▸ THE TASK
Find all lines in the records that include the word "left", and copy them out.

[Records from a dataset]
(* ===== verification/History.v ===== *)
(** * What the backend's answers say about its past

    Consequences of the registry alone: in the life of a state, over all its
    openings, an answer is determined by the answers before it. Nothing here
    looks at tables or statements. *)
From S2P Require Import Prelude Past GoStrings GoEncoding GoTime IntegratorApi Grpc BePb Attestation RosterPb Store.
From S2P Require Import StoreInv Platform Backend BackendSteps AdminApi AdminProps Replies Registry RegistryRefine Standalone Lifetime.
From stdpp Require Import functions.
Open Scope Z_scope.

Section events.
Context `{Platform} `{Crypto} `{JwtLib} `{!KeyLib} `{RosterPb}.
Notation event := (call * answered)%type.
Implicit Types (tr : list event) (e : event) (R : Registry).

(** ** Events *)

(** A registration that was answered with this number and a secret of this hash. *)
Definition registers_as (cg : string) (n : Z) (hash : string) (e : event) : Prop :=
  match e with
  | (Rpc _ (RCompleteNodeRegistration _), ToNode (Ok (PCompleteNodeRegistration x))) =>
      cr_ConnectivityGroupId x = cg /\ cr_NodeNumber x = n /\ hashToken (cr_AuthToken x) = hash
  | _ => False
  end.
Definition registration_in (cg : string) (e : event) : bool :=
  match e with
  | (Rpc _ (RCompleteNodeRegistration _), ToNode (Ok (PCompleteNodeRegistration x))) =>
      bool_decide (cr_ConnectivityGroupId x = cg)
  | _ => false
  end.
(** A call that was told to have removed the node: it deregistered, or it was
    deleted, alone or with its group, or the group was reset. *)
Definition removes (cg : string) (n : Z) (e : event) : Prop :=
  match e with
  | (Rpc _ (RDeregisterNode raw m), ToNode (Ok _)) => uuid_Parse raw = Some cg /\ m = n
  | (Admin _ _ (DeleteNode id m), ToAdmin (Ok _)) => uuid_Parse id = Some cg /\ ParseInt m 32 = Some n
  | (Admin _ _ (DeleteConnectivityGroup id), ToAdmin (Ok _))
  | (Admin _ _ (ResetConnectivityGroup id), ToAdmin (Ok _)) => uuid_Parse id = Some cg
  | _ => False
  end.
Definition may_remove (cg : string) (n : Z) (e : event) : Prop :=
  removes cg n e \/ swept e.1 e.2 = Some cg.
(** The roster a call was told to have stored. *)
Definition roster_write (cg : string) (e : event) : option (string * Z) :=
  match e with
  | (Rpc _ (RUpdateRoster req), ToNode (Ok _)) =>
      if decide (uuid_Parse (ur_ConnectivityGroupId req) = Some cg)
      then Some (ur_Roster req, ur_NewVersion req) else None
  | (Admin _ _ (ResetConnectivityGroup id), ToAdmin (Ok _)) =>
      if decide (uuid_Parse id = Some cg) then Some ("", 0) else None
  | _ => None
  end.

(** What a past says. *)
Definition enrolled (removal : event -> Prop) (tr : list event) (cg : string) (n : Z) (hash : string) : Prop :=
  since (registers_as cg n hash) removal tr.
Definition registrations (cg : string) (tr : list event) : nat := count (registration_in cg) tr.
Definition last_roster (cg : string) (tr : list event) : string * Z := latest ("", 0) (roster_write cg) tr.

(** ** What an answer does to one member, one number, one roster *)

Lemma expel_member cg n R cg' n' :
  r_member (expel cg n R) cg' n' = if decide (cg' = cg /\ n' = n) then None else r_member R cg' n'.
Proof.
  cbn. unfold insert, fn_insert. repeat case_decide; naive_solver.
Qed.
Lemma expel_all_member cg R cg' n' :
  r_member (expel_all cg R) cg' n' = if decide (cg' = cg) then None else r_member R cg' n'.
Proof. cbn. unfold insert, fn_insert. repeat case_decide; naive_solver. Qed.
Lemma enroll_member cg n h R cg' n' :
  r_member (enroll cg n h R) cg' n' = if decide (cg' = cg /\ n' = n) then Some h else r_member R cg' n'.
Proof. cbn. unfold insert, fn_insert. repeat case_decide; naive_solver. Qed.

(** Who is a member after an answer: who was, unless removed, and who registered. *)
Lemma effect_member c a R cg n h :
  r_member (effect c a R) cg n = Some h <->
  registers_as cg n h (c, a) \/
  (r_member R cg n = Some h /\ ~ removes cg n (c, a) /\ forall h', ~ registers_as cg n h' (c, a)).
Proof.
  destruct c as [b r|online header r], a as [[p|e]|[p|e]]; cbn;
    [|destruct r; naive_solver..| |destruct r; naive_solver].
  - destruct r; cbn; try naive_solver.
    + destruct p; cbn; try naive_solver. setoid_rewrite enroll_member. case_decide; naive_solver.
    + unfold in_group. destruct (uuid_Parse _); naive_solver.
    + unfold in_group. destruct (uuid_Parse _); [|naive_solver].
      setoid_rewrite expel_member. case_decide; naive_solver.
  - destruct r; cbn; try naive_solver.
    + destruct p; naive_solver.
    + unfold in_group. destruct (uuid_Parse _); [|naive_solver]. cbn [close_group r_member].
      setoid_rewrite expel_all_member. case_decide; naive_solver.
    + unfold in_group. destruct (uuid_Parse _); [|naive_solver]. cbn [set_roster r_member].
      setoid_rewrite expel_all_member. case_decide; naive_solver.
    + destruct (ParseInt _ _); [|naive_solver]. unfold in_group. destruct (uuid_Parse _); [|naive_solver].
      setoid_rewrite expel_member. case_decide; naive_solver.
Qed.
Lemma swept_not_registers c a cg n h : is_Some (swept c a) -> ~ registers_as cg n h (c, a).
Proof. intros [x Hx] Hr. destruct c; [done|exact Hr]. Qed.
Lemma effect_swept c a R : is_Some (swept c a) -> effect c a R = R.
Proof. intros [x Hx]. by destruct c as [b r|? ? []], a as [[|]|[|]]. Qed.
(** A member was one before, and not removed, or has just registered; and a
    member stays one, unless a removal is announced or possible. *)
Lemma observes_member c a R R1 cg n h :
  observes c a R R1 -> r_member R1 cg n = Some h ->
  registers_as cg n h (c, a) \/ (r_member R cg n = Some h /\ ~ removes cg n (c, a)).
Proof.
  intros [(_ & _ & _ & ->)|(cg' & Hs & (_ & _ & _ & ->))].
  - rewrite effect_member. naive_solver.
  - rewrite expel_all_member. case_decide; [done|]. intros Hm.
    assert (r_member (effect c a R) cg n = Some h) as Hm' by (by rewrite effect_swept).
    apply effect_member in Hm'. naive_solver.
Qed.
Lemma observes_member_kept c a R R1 cg n h :
  explained R c a -> observes c a R R1 -> r_member R cg n = Some h -> ~ may_remove cg n (c, a) ->
  r_member R1 cg n = Some h.
Proof.
  intros Ha Ho Hm Hno. destruct Ho as [(_ & _ & _ & ->)|(cg' & Hs & (_ & _ & _ & ->))].
  - apply effect_member. right. split_and!; [done|by intros Hr; apply Hno; left|].
    intros h' Hr. destruct c as [b []|], a as [[[]|]|]; try done.
    destruct Hr as (<- & <- & _), Ha as (_ & _ & Hfree). congruence.
  - rewrite expel_all_member. case_decide; [|done]. subst. destruct Hno. by right.
Qed.
Lemma observes_registers c a R R1 cg n h :
  observes c a R R1 -> registers_as cg n h (c, a) -> r_member R1 cg n = Some h.
Proof.
  intros [(_ & _ & _ & ->)|(cg' & Hs & _)] Hr; [apply effect_member; by left|].
  by eapply swept_not_registers in Hr.
Qed.

(** The next number counts the registrations. *)
Lemma observes_next c a R R1 cg :
  explained R c a -> observes c a R R1 ->
  r_next R1 cg = r_next R cg + (if registration_in cg (c, a) then 1 else 0).
Proof.
  assert (forall raw f, (forall cg' R, r_next (f cg' R) = r_next R) -> r_next (in_group raw f R) = r_next R) as Hin.
  { intros raw f Hf. unfold in_group. by destruct (uuid_Parse raw). }
  intros Ha Ho.
  assert (r_next R1 cg = r_next (effect c a R) cg) as ->.
  { destruct Ho as [(_ & _ & -> & _)|(cg' & Hs & (_ & _ & -> & _))]; [done|]. by rewrite effect_swept. }
  destruct c as [b r|online header r], a as [[p|e]|[p|e]]; cbn;
    [|destruct r; cbn; lia..| |destruct r; cbn; lia].
  - destruct r; cbn; rewrite ?Z.add_0_r, ?Hin; try done. destruct p; cbn; rewrite ?Z.add_0_r; try done.
    destruct Ha as (_ & Hn & _). unfold insert, fn_insert.
    case_decide; [rewrite bool_decide_true by done|rewrite bool_decide_false by done]; [|lia]. subst. lia.
  - destruct r; cbn; rewrite ?Z.add_0_r, ?Hin; try done; [by destruct p|].
    destruct (ParseInt _ _); [|done]. by rewrite Hin.
Qed.
(** The roster is the last one written. *)
Lemma observes_roster c a R R1 cg :
  explained R c a -> observes c a R R1 ->
  r_roster R1 cg = default (r_roster R cg) (roster_write cg (c, a)).
Proof.
  assert (forall raw f, (forall cg' R, r_roster (f cg' R) = r_roster R) -> r_roster (in_group raw f R) = r_roster R) as Hin.
  { intros raw f Hf. unfold in_group. by destruct (uuid_Parse raw). }
  assert (forall raw f x, (forall cg' R, r_roster (f cg' R) = <[cg' := x]> (r_roster R)) ->
    r_roster (in_group raw f R) cg =
    default (r_roster R cg) (if decide (uuid_Parse raw = Some cg) then Some x else None)) as Hset.
  { intros raw f x Hf. unfold in_group. destruct (uuid_Parse raw) as [cg'|]; cbn; [|by case_decide].
    rewrite Hf. unfold insert, fn_insert. repeat case_decide; cbn; congruence. }
  intros Ha Ho.
  assert (r_roster R1 cg = r_roster (effect c a R) cg) as ->.
  { destruct Ho as [(_ & -> & _ & _)|(cg' & Hs & (_ & -> & _ & _))]; [done|]. by rewrite effect_swept. }
  destruct c as [b r|online header r], a as [[p|e]|[p|e]]; cbn;
    [|by destruct r..| |by destruct r].
  - destruct r; cbn; try done; [by destruct p|by apply Hset|by rewrite Hin].
  - destruct r; cbn; try done; [by destruct p|by rewrite Hin|by apply Hset|].
    destruct (ParseInt _ _); [|done]. by rewrite Hin.
Qed.

#[export] Instance member_proper cg n h : Proper ((≡) ==> iff) (fun R => r_member R cg n = Some h).
Proof. intros R1 R2 (_ & _ & _ & Hm). by rewrite Hm. Qed.
#[export] Instance next_proper cg : Proper ((≡) ==> (=)) (fun R => r_next R cg).
Proof. by intros R1 R2 (_ & _ & Hn & _). Qed.
#[export] Instance roster_proper cg : Proper ((≡) ==> (=)) (fun R => r_roster R cg).
Proof. by intros R1 R2 (_ & Hr & _). Qed.

(** ** Whole conversations *)

Section past.
Context (R0 : Registry) (Hempty : R0 ≡ emptyRegistry).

▸ SOLUTION TO THE EXERCISE
  - apply effect_member. right. split_and!; [done|by intros Hr; apply Hno; left|].
  intros [(_ & _ & _ & ->)|(cg' & Hs & _)] Hr; [apply effect_member; by left|].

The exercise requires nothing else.